** Data extract follows **
(** ** Selection *)

Definition selection_ids (r : ExportRecord) : list string :=
  omap Datatypes.id [
    Some (xr_id r); Some (xr_candidate_id r); xr_logical_run_id r; xr_resolved_run_id r;
    xr_logical_slot_id r; xr_resolved_slot_id r; xr_logical_observation_slot_id r;
    xr_resolved_observation_slot_id r; xr_attempt_id r;
    as_str (index (index (xr_evidence r) "source") "slot_id");
    as_str (index (index (xr_evidence r) "resolved_run") "applicability_id")].

(** The records an identity names, if there are any. *)
Definition select_id (records : list ExportRecord) (selected : list string) (id : string)
    : result ExportError (list string) :=
  match List.filter (fun r => bool_decide (id ∈ selection_ids r)) records with
  | [] => Err (ExportUnknownIdentity id)
  | named => Ok (selected ++ map xr_id named)
  end.
Definition select (records : list ExportRecord) (ids : list string) : result ExportError (list ExportRecord) :=
  match ids with
  | [] => Ok records
  | _ =>
      selected ← try_fold (select_id records) [] ids;
      let chosen := List.filter (fun r => bool_decide (xr_id r ∈ selected)) records in
      let attempts := omap xr_attempt_id chosen in
      let candidates := map xr_candidate_id chosen in
      Ok (List.filter (fun r =>
        bool_decide (xr_id r ∈ selected)
        || match xr_attempt_id r with Some id => bool_decide (id ∈ attempts) | None => false end
        || (bool_decide (xr_record_type r = ApplicabilityRecord)
            && bool_decide (xr_candidate_id r ∈ candidates))) records)
  end.
(** C9.  The row handed to the store carries the form's location with the
    white space at its ends removed, and null when nothing is left: it is
    never the empty string. *)
Theorem stored_location_is_trimmed_or_null
  (view s : Dash) (w : W) (row : NewGame) (ri : Settled InsertResponse) :
  In (Inserted row ri) (callsOf B (addGame view) s w) ->
  (trim (location view) = [] -> new_location row = None) /\
  (trim (location view) <> [] ->
   new_location row = Some (trim (location view))) /\
  new_location row <> Some [].
Proof.
  assert (Hloc : forall u iso,
             let l := new_location (newGame view u iso) in
             (trim (location view) = [] -> l = None) /\
             (trim (location view) <> [] -> l = Some (trim (location view))) /\
             l <> Some []).
  { intros u iso. cbn. unfold locationOrNull.
    destruct (trim (location view)); repeat split; congruence. }
  unfold callsOf.
  destruct (addGame_cases view s w)
    as (r & w1 & _ & [[_ E]|(u & _ & [(e & _ & E)|(iso & ri' & w2 & _ & _ &
         [(e & Hf & E)|[Hf E]])])]);
    rewrite E; cbn -[loadGames newGame]; intros Hin.
  - destruct Hin as [Hin|[]]. discriminate.
  - destruct Hin as [Hin|[]]. discriminate.
  - destruct Hin as [Hin|[Hin|[]]]; [discriminate|]. injection Hin as <- <-.
    apply Hloc.
  - destruct Hin as [Hin|[Hin|Hin]]; [discriminate| |].
    + injection Hin as <- <-. apply Hloc.
    + destruct (loadGames_frame (withFaults noFaults (started s)) w2)
        as (_ & _ & _ & _ & _ & _ & _ & _ & _ & Hni).
      now apply (no_insert_among _ row ri) in Hni.
Qed.

(** C10.  After a submission whose write succeeded the five fault counters
    are zero and the date, time, two scores and location of the form are
    what they were before it. *)
Theorem successful_submission_resets_only_the_faults
  (view s : Dash) (w : W) (row : NewGame) (ri : Settled InsertResponse) :
  In (Inserted row ri) (callsOf B (addGame view) s w) ->
  insertFailure ri = None ->
  let s' := stateAfter B (addGame view) s w in
  faults s' = noFaults /\
  date s' = date s /\ time s' = time s /\
  myPoints s' = myPoints s /\ oppPoints s' = oppPoints s /\
  location s' = location s.
Proof.
  unfold stateAfter at 1. unfold callsOf.
  destruct (addGame_cases view s w)
    as (r & w1 & _ & [[_ E]|(u & _ & [(e & _ & E)|(iso & ri' & w2 & _ & _ &
         [(e & Hf & E)|[Hf E]])])]);
    rewrite E; cbn -[loadGames]; intros Hin Hok.
  - destruct Hin as [Hin|[]]. discriminate.
  - destruct Hin as [Hin|[]]. discriminate.
  - destruct Hin as [Hin|[Hin|[]]]; [discriminate|]. injection Hin as <- <-.
    congruence.
  - destruct (loadGames_frame (withFaults noFaults (started s)) w2)
      as (_ & Hd & Ht & Hm & Ho & Hl & Hfl & _).
    repeat split; assumption.
Qed.

End HandlerFacts.

(** ** The hosted store *)

Lemma JsString_eqb_eq (a b : JsString) : JsString_eqb a b = true <-> a = b.
Proof.
  unfold JsString_eqb. destruct (list_eq_dec N.eq_dec a b); split;
    intros; trivial; discriminate || contradiction.
Qed.

Lemma JsString_eqb_refl (a : JsString) : JsString_eqb a a = true.
Proof. now apply JsString_eqb_eq. Qed.

Lemma firstn_incl {X : Type} (n : nat) (l : list X) (x : X) :
  In x (firstn n l) -> In x l.
Proof.
  intros Hin. rewrite <- (firstn_skipn n l). apply in_or_app. now left.
Qed.

Lemma Sorted_firstn {X : Type} (R : X -> X -> Prop) (l : list X) :
  forall n, Sorted R l -> Sorted R (firstn n l).
Proof.
  induction l as [|x l IH]; intros [|n] Hs; simpl; try constructor.
  - apply IH. now inversion Hs.
  - inversion Hs as [|? ? _ Hhd]; subst.
    destruct l as [|y l]; destruct n; simpl; constructor.
    now inversion Hhd.
Qed.

Lemma Sorted_weaken {X : Type} (R R' : X -> X -> Prop) (l : list X) :
  (forall a b, R a b -> R' a b) -> Sorted R l -> Sorted R' l.
Proof.
  intros Himp. induction 1 as [|x l _ IH Hhd]; constructor; trivial.
  destruct Hhd; constructor. now apply Himp.
Qed.

Section HostedStoreFacts.
Context {host : Host}.

Lemma storeRows_from_table (st : Store) (q : SelectQuery) (g : GameRow) :
  In g (storeRows st q) ->
  exists sg, In sg (table st) /\ visibleTo st q sg = true /\ stored sg = g.
Proof.
  unfold storeRows. intros Hin.
  apply firstn_incl in Hin.
  apply (Permutation_in _ (Permutation_sym (sort_perm _ _ _))) in Hin.
  apply in_map_iff in Hin. destruct Hin as (sg & Hst & Hf).
  apply filter_In in Hf. destruct Hf as [Ht Hv].
  now exists sg.
Qed.

Lemma storeRows_descending (st : Store) (q : SelectQuery) :
  order_ascending q = false ->
  Sorted (fun a b => timeOf b <= timeOf a) (storeRows st q).
Proof.
  intros Hq. unfold storeRows. rewrite Hq.
  apply Sorted_firstn.
  apply (Sorted_weaken (fun a b => - timeOf a <= - timeOf b)).
  - intros a b. lia.
  - apply (sort_ascending _ (fun g => - timeOf g)).
    intros a b. unfold byPlayedAtDesc. lia.
Qed.

Lemma filter_none {X : Type} (f : X -> bool) (l : list X) :
  (forall x, In x l -> f x = false) -> filter f l = [].
Proof.
  induction l as [|x l IH]; intros Hf; simpl; trivial.
  rewrite (Hf x (or_introl eq_refl)). apply IH.
  intros y Hy. apply Hf. now right.
Qed.

(** C6.  For a signed-in user the hosted store answers [loadGames] with the
    25 most recent of the user's own rows: the list shown has at most 25
    games, each a stored row owned by the user, most recent first, and no
    error is set; when the user owns no row the list is empty, again with
    no error. *)
Theorem recent_games_of_the_signed_in_user (st : Store) (u : User) (s : Dash) :
  session st = Some u ->
  let s' := stateAfter hostedStore loadGames s st in
  let mine := filter (fun sg => JsString_eqb (owner sg) (uid u)) (table st) in
  games s' = firstn 25 (sort byPlayedAtDesc (List.map stored mine)) /\
  (List.length (games s') <= 25)%nat /\
  Forall (fun g => exists sg,
            In sg (table st) /\ owner sg = uid u /\ stored sg = g) (games s') /\
  Sorted (fun a b => timeOf b <= timeOf a) (games s') /\
  error s' = None /\
  ((forall sg, In sg (table st) -> owner sg <> uid u) ->
   games s' = [] /\ error s' = None).
Proof.
  intros Hs s' mine.
  set (q := {| eq_user_id := uid u; order_ascending := false; limit := 25 |}).
  assert (Hrun : s' = withLoadingGames false
                        (withGames (storeRows st q)
                           (withError None (withLoadingGames true s)))).
  { subst s'. unfold stateAfter, loadGames. cbn. unfold storeGetUser.
    rewrite Hs. reflexivity. }
  assert (Hvis : forall sg,
             visibleTo st q sg = JsString_eqb (owner sg) (uid u)).
  { intros sg. unfold visibleTo, policyAllows. rewrite Hs. cbn.
    destruct (JsString_eqb (owner sg) (uid u)) eqn:E.
    - apply JsString_eqb_eq in E. rewrite E.
      now rewrite JsString_eqb_refl.
    - apply andb_false_r. }
  assert (Hrows : storeRows st q
                  = firstn 25 (sort byPlayedAtDesc (List.map stored mine))).
  { unfold storeRows, mine.
    change (limit q) with 25%nat. change (order_ascending q) with false.
    now rewrite (filter_ext _ _ Hvis). }
  rewrite Hrun. cbn [games error withLoadingGames withGames withError].
  split; [exact Hrows|].
  split; [rewrite Hrows; apply firstn_le_length|].
  split.
  { apply Forall_forall. intros g Hg.
    destruct (storeRows_from_table st q g Hg) as (sg & Hin & Hv & Hst).
    exists sg. rewrite Hvis in Hv. apply JsString_eqb_eq in Hv. auto. }
  split; [now apply storeRows_descending|].
  split; [reflexivity|].
  intros Hnone. split; [|reflexivity].
  rewrite Hrows. unfold mine. rewrite filter_none; [reflexivity|].
  intros sg Hin. destruct (JsString_eqb (owner sg) (uid u)) eqn:E; trivial.
  apply JsString_eqb_eq in E. now apply Hnone in Hin.
Qed.

End HostedStoreFacts.

(** ** [trim] *)

Lemma trimStart_spec (s : JsString) :
  exists pre,
    s = pre ++ trimStart s /\
    forallb isTrimSpace pre = true /\
    forall c rest, trimStart s = c :: rest -> isTrimSpace c = false.
Proof.
  induction s as [|c s (pre & Hs & Hpre & Hhd)]; simpl.
  - exists []. repeat split. discriminate.
  - destruct (isTrimSpace c) eqn:E.
    + exists (c :: pre). simpl. rewrite E, Hpre. repeat split; trivial.
      now rewrite <- Hs.
    + exists []. repeat split. intros c' rest [= <- _]. exact E.
Qed.

Lemma forallb_rev {X : Type} (f : X -> bool) (l : list X) :
  forallb f l = true -> forallb f (rev l) = true.
Proof.
  rewrite !forallb_forall. intros H x Hx. apply H. now apply in_rev.
Qed.

(** [trim] removes a run of white space from each end and leaves a string
    that neither starts nor ends with white space. *)
Lemma trim_spec (s : JsString) :
  exists pre post,
    s = pre ++ trim s ++ post /\
    forallb isTrimSpace pre = true /\
    forallb isTrimSpace post = true /\
    (forall c rest, trim s = c :: rest -> isTrimSpace c = false) /\
    (forall c front, trim s = front ++ [c] -> isTrimSpace c = false).
Proof.
  unfold trim, trimEnd.
  destruct (trimStart_spec s) as (pre & Hs & Hpre & Hhd).
  destruct (trimStart_spec (rev (trimStart s))) as (post & Hm & Hpost & Hlast).
  set (m := trimStart s) in *. set (core := trimStart (rev m)) in *.
  assert (Hmid : m = rev core ++ rev post).
  { rewrite <- rev_app_distr, <- Hm. now rewrite rev_involutive. }
  exists pre, (rev post). repeat split.
  - now rewrite <- Hmid.
  - exact Hpre.
  - now apply forallb_rev.
  - intros c rest Hc. apply (Hhd c (rest ++ rev post)).
    now rewrite Hmid, Hc.
  - intros c front Hc. apply (Hlast c (rev front)).
    rewrite <- (rev_involutive core), Hc, rev_app_distr. reflexivity.
Qed.

(** ** Worked cases *)

(** Two games with 2 and 4 serve faults, in that order of play: the serve
    averages are 2 and 3. *)
Example serve_averages_two_then_three :
  let trend := @faultTrendData Sample.utc [Sample.g2; Sample.g1] in
  List.map tp_serve trend = [2 # 1; 6 # 2]%Q /\
  Forall2 Qeq (List.map tp_serve trend) [2; 3]%Q.
Proof.
  split; [reflexivity|].
  repeat constructor.
Qed.

(** A user who owns no row is shown no games and no error. *)
Example no_rows_no_error :
  let s' := stateAfter (@hostedStore Sample.utc) loadGames Sample.form
              Sample.emptyShelf in
  games s' = [] /\ error s' = None /\ loadingGames s' = false.
Proof.
  repeat split.
Qed.

(** The sample form, submitted by a signed-in user to a store that takes
    the row and then lists three games. *)
Example submitted_form :
  let B := scripted Sample.signedIn Sample.written Sample.listed in
  let s' := stateAfter B (@addGame Sample.utc Sample.form) Sample.form tt in
  List.filter isInsert (callsOf B (@addGame Sample.utc Sample.form) Sample.form tt)
  = [Inserted Sample.submitted Sample.written] /\
  faults s' = noFaults /\ games s' = Sample.played /\ error s' = None /\
  location s' = js "  Court 3 ".
Proof.
  repeat split.
Qed.

(** C7 fails as stated.  Two games played at the same time, with 2 and 4
    serve faults: the two orders of the input are rearrangements of each
    other, and the first point of the trend is 2 for one and 4 for the
    other. *)
Lemma tied_games_in_two_orders_differ :
  Permutation [Sample.tieA; Sample.tieB] [Sample.tieB; Sample.tieA] /\
  List.map tp_serve (@faultTrendData Sample.utc [Sample.tieA; Sample.tieB])
  = [2 # 1; 6 # 2]%Q /\
  List.map tp_serve (@faultTrendData Sample.utc [Sample.tieB; Sample.tieA])
  = [4 # 1; 6 # 2]%Q /\
  @faultTrendData Sample.utc [Sample.tieA; Sample.tieB]
  <> @faultTrendData Sample.utc [Sample.tieB; Sample.tieA].
Proof.
  split; [apply perm_swap|].
  split; [reflexivity|].
  split; [reflexivity|].
  intros H. apply (f_equal (List.map tp_serve)) in H. vm_compute in H.
  discriminate.
Qed.

(** ** The theorems at the sample data *)


Lemma tally_counters_never_negative_witness :
  getFault serve noFaults = 0 /\
  0 <= getFault serve (runActions (firstn 3 Sample.taps) noFaults) /\
  getFault serve (applyAction (Decrement serve) noFaults) = 0 /\
  applyAction (Decrement serve) noFaults = noFaults.
Proof.
  split; [reflexivity|].
  destruct (tally_counters_never_negative Sample.taps 3 serve) as [Hge Hdec].
  split; [exact Hge|].
  apply Hdec. reflexivity.
Defined.

Lemma write_failure_keeps_tally_witness :
  let B := scripted Sample.signedIn Sample.refused Sample.listed in
  let calls := callsOf B (@addGame Sample.utc Sample.form) Sample.form tt in
  let s' := stateAfter B (@addGame Sample.utc Sample.form) Sample.form tt in
  In (Inserted Sample.submitted Sample.refused) calls /\
  error s' = Some (js "permission denied for table games") /\
  faults s' = faults Sample.form /\
  exists r, calls = [GotUser r; Inserted Sample.submitted Sample.refused].
Proof.
  intros B calls s'.
  assert (Hin : In (Inserted Sample.submitted Sample.refused) calls)
    by (right; left; reflexivity).
  split; [exact Hin|].
  exact (@write_failure_keeps_tally_success_resets_it Sample.utc unit B
           Sample.form Sample.form tt Sample.submitted Sample.refused Hin).
Defined.
(** The loop gets to a watcher behind the cursor when the watchers ahead
    of it enqueue nothing: it runs right after them, whatever it and the
    watchers behind it do then. *)
Lemma flushLoop_reaches ahead w rest fuel s :
  waiting s = true ->
  drop (index s) (queue s) = ahead ++ w :: rest ->
  (forall x, x ∈ ahead -> enqueues_nothing run before x) ->
  (length ahead < fuel)%nat ->
  exists evs,
    trace (outcome_state (flushLoop cfg run before flushRec fuel s))
    = trace s ++ evs
    /\ take (S (length ahead)) (runs_of evs) = ahead ++ [w].
Proof.
  intros W D Q Hf.
  replace fuel with (length ahead + S (fuel - S (length ahead)))%nat by lia.
  destruct (flushLoop_quiet_prefix cfg run before flushRec ahead
              (S (fuel - S (length ahead))) s (w :: rest) D Q)
    as (s1 & evs1 & -> & Q1 & I1 & W1 & _ & _ & _ & T1 & R1 & _).
  assert (queue s1 !! index s1 = Some w) as Hw.
  { rewrite Q1, I1, <- lookup_drop, D, lookup_app_r by lia.
    by rewrite Nat.sub_diag. }
  rewrite flushLoop_unfold, Hw.
  destruct (run_watcher_ran cfg run before flushRec w s1)
    as (s2 & -> & [W2 _ _ _ (evs2 & T2 & R2 & _) _ _ _ _]); [congruence|].
  cbn [obind].
  destruct (after_run_fields cfg w s2) as (_ & _ & W3 & T3).
  destruct (after_run cfg w s2) as [s3 stop]. simpl in W3, T3.
  assert (exists evs3,
            trace (outcome_state
                     (if stop then Done s3
                      else flushLoop cfg run before flushRec
                             (fuel - S (length ahead))
                             (set_index (S (index s3)) s3)))
            = trace s ++ (evs1 ++ evs2) ++ evs3) as (evs3 & T4).
  { destruct stop.
    - eexists. simpl. by rewrite T3, T2, T1, <- !app_assoc.
    - destruct (flushLoop_trace cfg run before flushRec
                  (fuel - S (length ahead)) (set_index (S (index s3)) s3))
        as (evs3 & T4); [simpl; congruence|].
      exists evs3. rewrite T4. simpl.
      by rewrite T3, T2, T1, app_nil_r, <- !app_assoc. }
  exists ((evs1 ++ evs2) ++ evs3). split; [exact T4|].
  rewrite !runs_of_app, R1, R2, <- app_assoc.
  replace (S (length ahead)) with (length ahead + 1)%nat by lia.
  by rewrite take_app_add.
Qed.

(** Where [queueWatcher] puts a watcher while the queue is being
    flushed. *)
Lemma queueWatcher_mid_flush w s :
  flushing s = true -> waiting s = true ->
  (index s < length (queue s))%nat ->
  is_nullish (has s !! id w) = true ->
  exists p s',
    queueWatcher cfg flushRec w s = Done s'
    /\ queue s' = take p (queue s) ++ w :: drop p (queue s)
    /\ index s' = index s
    /\ (index s < p <= length (queue s))%nat
    /\ (forall x, x ∈ drop p (queue s) -> (id w < id x)%Z)
    /\ (p = S (index s)
        \/ exists y, (index s < p - 1)%nat
                     /\ queue s !! (p - 1)%nat = Some y /\ (id y <= id w)%Z)
    /\ w ∈ drop (S (index s')) (queue s').
Proof.
  intros F W L N.
  set (p := scan_back (queue s) (index s) (id w) (length (queue s))).
  pose proof (scan_back_after_cursor (queue s) (index s) (id w) _ L) as P1.
  pose proof (scan_back_le (queue s) (index s) (id w) (length (queue s))) as P2.
  fold p in P1, P2.
  exists p. unfold queueWatcher. rewrite N. simpl. rewrite F. simpl.
  rewrite W. simpl. eexists. split; [reflexivity|]. simpl. fold p.
  split; [done|]. split; [done|]. split; [lia|]. split; [|split].
  - intros x Hx. apply list_elem_of_lookup in Hx as [j Hj].
    rewrite lookup_drop in Hj.
    apply (scan_back_passed (queue s) (index s) (id w)
             (length (queue s)) (p + j) x); [|done].
    apply lookup_lt_Some in Hj. fold p. lia.
  - apply scan_back_stop. lia.
  - apply list_elem_of_lookup. exists (p - S (index s))%nat.
    rewrite lookup_drop.
    replace (S (index s) + (p - S (index s)))%nat with p by lia.
    by apply splice_in_lookup.
Qed.
End Pending.

(** C1 (as stated, refuted): while the flush runs watcher 5, that watcher
    enqueues the watchers 2 and 8.  The claim has watcher 2 run in the next
    flush only.  It runs in the same flush, right after watcher 5 and before
    watcher 8, and the next flush runs nothing. *)
Lemma C1_counterexample :
  finished Scenarios.mid_flush_first = true
  /\ map id Scenarios.first_runs = [5; 2; 8]%Z
  /\ Scenarios.second_runs = []
  /\ ~ ((Scenarios.watcher 8 ∈ Scenarios.first_runs)
        /\ (Scenarios.watcher 2 ∉ Scenarios.first_runs)
        /\ (Scenarios.watcher 2 ∈ Scenarios.second_runs)).
Proof.
  split; [by vm_compute|]. split; [by vm_compute|]. split; [by vm_compute|].
  intros (_ & _ & H). vm_compute in H. by apply elem_of_nil in H.
Qed.
(** * IMPaCS: the grid-state engine of [impacts.py]

    A shallow embedding of the class [IMPAaCS] (cell store, impact locator,
    target averager, layer mixer, event driver, rebinning and sampling),
    and the properties of its specification that hold of it.

    Numbers.  The Python program computes with binary64 floats.  Here a
    finite float is an exact rational ([Q]): the rounding error of the
    arithmetic is not modelled, everything else is.  The three non-finite
    values of a NumPy float are kept ([np_float]) because the control flow
    of the program depends on them, and so is the difference between a
    Python number (division by zero raises) and a NumPy scalar (division by
    zero yields inf or nan). *)

From Stdlib Require Import ZArith QArith Qround Qabs Lia Lqa List.
From stdpp Require Import base option list gmap sorting.

Local Open Scope Z_scope.

(** ** Rounding and truncation *)

Module Num.

(** Round to the nearest integer, ties to the even one: Python's [round]
    and NumPy's [rint]. *)
Definition round_half_even (x : Q) : Z :=
  let f := Qfloor x in
  match Qcompare (x - inject_Z f) (1 # 2) with
  | Lt => f
  | Gt => f + 1
  | Eq => if Z.even f then f else f + 1
  end.

(** [round(x, 2)] on a Python float. *)
Definition py_round2 (x : Q) : Q := inject_Z (round_half_even (x * 100)) / 100.

(** [round(x)]: the nearest integer. *)
Definition py_round (x : Q) : Z := round_half_even x.

(** [int(x)]: truncation toward zero. *)
Definition py_int (x : Q) : Z := Z.quot (Qnum x) (Zpos (Qden x)).

(** The integer a float prints with four decimals, [round(x, 4)], scaled
    by 10^4. *)
Definition round4 (x : Q) : Z := round_half_even (x * 10000).

(** *** NumPy scalars *)

Inductive np_float : Type :=
  | Fin (q : Q)
  | PInf
  | NInf
  | NaN.

Definition of_sign (c : comparison) : np_float :=
  match c with Gt => PInf | Lt => NInf | Eq => NaN end.

Definition sgn (x : np_float) : comparison :=
  match x with
  | Fin q => Qcompare q 0
  | PInf => Gt
  | NInf => Lt
  | NaN => Eq
  end.

Definition sign_mul (a b : comparison) : comparison :=
  match a, b with
  | Eq, _ | _, Eq => Eq
  | Gt, c | c, Gt => c
  | Lt, Lt => Gt
  end.

Definition np_neg (x : np_float) : np_float :=
  match x with
  | Fin q => Fin (- q)
  | PInf => NInf
  | NInf => PInf
  | NaN => NaN
  end.
Module InsertMethod.
Record t := {
  hypothesisId : option string;
  hypothesis : string;
  variables : string;
  constraints : option string;
  primaryMethods : Json;
  alternativeMethod : option Json;
  confidence : option float;
  userId : option string
}.
End InsertMethod.

Module MethodRow.
Record t := {
  id : string;
  userId : string;
  hypothesisId : option string;
  hypothesis : string;
  variables : string;
  constraints : option string;
  primaryMethods : Json;
  alternativeMethod : option Json;
  confidence : option float;
  createdAt : Date
}.
End MethodRow.

Module InsertSampleSizeCalculation.
Record t := {
  testType : string;
  effectSize : float;
  power : float;
  alpha : float;
  sampleSize : float;
  totalSampleSize : float;
  adjustedSampleSize : float;
  formula : string;
  assumptions : string;
  userId : option string
}.
End InsertSampleSizeCalculation.

Module SampleSizeCalculationRow.
Record t := {
  id : string;
  userId : string;
  testType : string;
  effectSize : float;
  power : float;
  alpha : float;
  sampleSize : float;
  totalSampleSize : float;
  adjustedSampleSize : float;
  formula : string;
  assumptions : string;
  createdAt : Date
}.
End SampleSizeCalculationRow.

Module InsertCitationVerification.
Record t := {
  claim : string;
  verificationStatus : string;
  confidence : float;
  supportingEvidence : Json;
  aiAnalysis : string;
  userId : option string
}.
End InsertCitationVerification.

Module CitationVerificationRow.
Record t := {
  id : string;
  userId : string;
  claim : string;
  verificationStatus : string;
  confidence : float;
  supportingEvidence : Json;
  aiAnalysis : string;
  createdAt : Date
}.
End CitationVerificationRow.

Module InsertProtocol.
Record t := {
  methodIds : list string;
  title : string;
  format : string;
  content : Json;
  includeCitations : option bool;
  includeEquipment : option bool;
  includeCostEstimates : option bool;
  userId : option string
}.
End InsertProtocol.

Module ProtocolRow.
Record t := {
  id : string;
  userId : string;
  methodIds : list string;
  title : string;
  format : string;
  content : Json;
  includeCitations : option bool;
  includeEquipment : option bool;
  includeCostEstimates : option bool;
  exportedAt : Date
}.
End ProtocolRow.

(** ** [MemStorage] *)

Record MemStorage := {
  users : JSMap UserRow.t;
  hypotheses : JSMap HypothesisRow.t;
  methods : JSMap MethodRow.t;
  sampleSizeCalculations : JSMap SampleSizeCalculationRow.t;
  citationVerifications : JSMap CitationVerificationRow.t;
  protocols : JSMap ProtocolRow.t
}.

(** [new MemStorage()]. *)
Definition newMemStorage : MemStorage :=
  {| users := []; hypotheses := []; methods := []; sampleSizeCalculations := [];
     citationVerifications := []; protocols := [] |}.

Definition getUser (this : MemStorage) (id : string) : option UserRow.t :=
  Map_get (users this) id.

Definition getUserByUsername (this : MemStorage) (username : string) : option UserRow.t :=
  find (fun user => (UserRow.username user =? username)%string) (Map_values (users this)).

(** The creating methods take what [randomUUID()] and [new Date()] return
    as [id] and [now]; they return the row and the storage after the call. *)
Definition createUser (this : MemStorage) (id : string) (insertUser : InsertUser.t)
  : UserRow.t * MemStorage :=
  let user :=
    {| UserRow.id := id;
       UserRow.username := InsertUser.username insertUser;
       UserRow.password := InsertUser.password insertUser |} in
  (user,
   {| users := Map_set (users this) id user;
      hypotheses := hypotheses this;
      methods := methods this;
      sampleSizeCalculations := sampleSizeCalculations this;
      citationVerifications := citationVerifications this;
      protocols := protocols this |}).

Definition createHypothesis (this : MemStorage) (id : string) (now : Date)
    (insertHypothesis : InsertHypothesis.t) : HypothesisRow.t * MemStorage :=
  let hypothesis :=
    {| HypothesisRow.id := id;
       HypothesisRow.userId :=
         or_default truthy_string (InsertHypothesis.userId insertHypothesis) "default-user"%string;
       HypothesisRow.domain := InsertHypothesis.domain insertHypothesis;
       HypothesisRow.question := InsertHypothesis.question insertHypothesis;
       HypothesisRow.variables := InsertHypothesis.variables insertHypothesis;
       HypothesisRow.constraints :=
         or_null truthy_string (InsertHypothesis.constraints insertHypothesis);
       HypothesisRow.generatedContent := InsertHypothesis.generatedContent insertHypothesis;
       HypothesisRow.createdAt := now |} in
  (hypothesis,
   {| users := users this;
      hypotheses := Map_set (hypotheses this) id hypothesis;
      methods := methods this;
      sampleSizeCalculations := sampleSizeCalculations this;
      citationVerifications := citationVerifications this;
      protocols := protocols this |}).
** End of Data extract **
## Task to carry out
Quote in full each line from the top of the records above through the line with "r = ApplicabilityRecord)"; stop after that line.

## Expected output
(** ** Selection *)

Definition selection_ids (r : ExportRecord) : list string :=
  omap Datatypes.id [
    Some (xr_id r); Some (xr_candidate_id r); xr_logical_run_id r; xr_resolved_run_id r;
    xr_logical_slot_id r; xr_resolved_slot_id r; xr_logical_observation_slot_id r;
    xr_resolved_observation_slot_id r; xr_attempt_id r;
    as_str (index (index (xr_evidence r) "source") "slot_id");
    as_str (index (index (xr_evidence r) "resolved_run") "applicability_id")].

(** The records an identity names, if there are any. *)
Definition select_id (records : list ExportRecord) (selected : list string) (id : string)
    : result ExportError (list string) :=
  match List.filter (fun r => bool_decide (id ∈ selection_ids r)) records with
  | [] => Err (ExportUnknownIdentity id)
  | named => Ok (selected ++ map xr_id named)
  end.
Definition select (records : list ExportRecord) (ids : list string) : result ExportError (list ExportRecord) :=
  match ids with
  | [] => Ok records
  | _ =>
      selected ← try_fold (select_id records) [] ids;
      let chosen := List.filter (fun r => bool_decide (xr_id r ∈ selected)) records in
      let attempts := omap xr_attempt_id chosen in
      let candidates := map xr_candidate_id chosen in
      Ok (List.filter (fun r =>
        bool_decide (xr_id r ∈ selected)
        || match xr_attempt_id r with Some id => bool_decide (id ∈ attempts) | None => false end
        || (bool_decide (xr_record_type r = ApplicabilityRecord)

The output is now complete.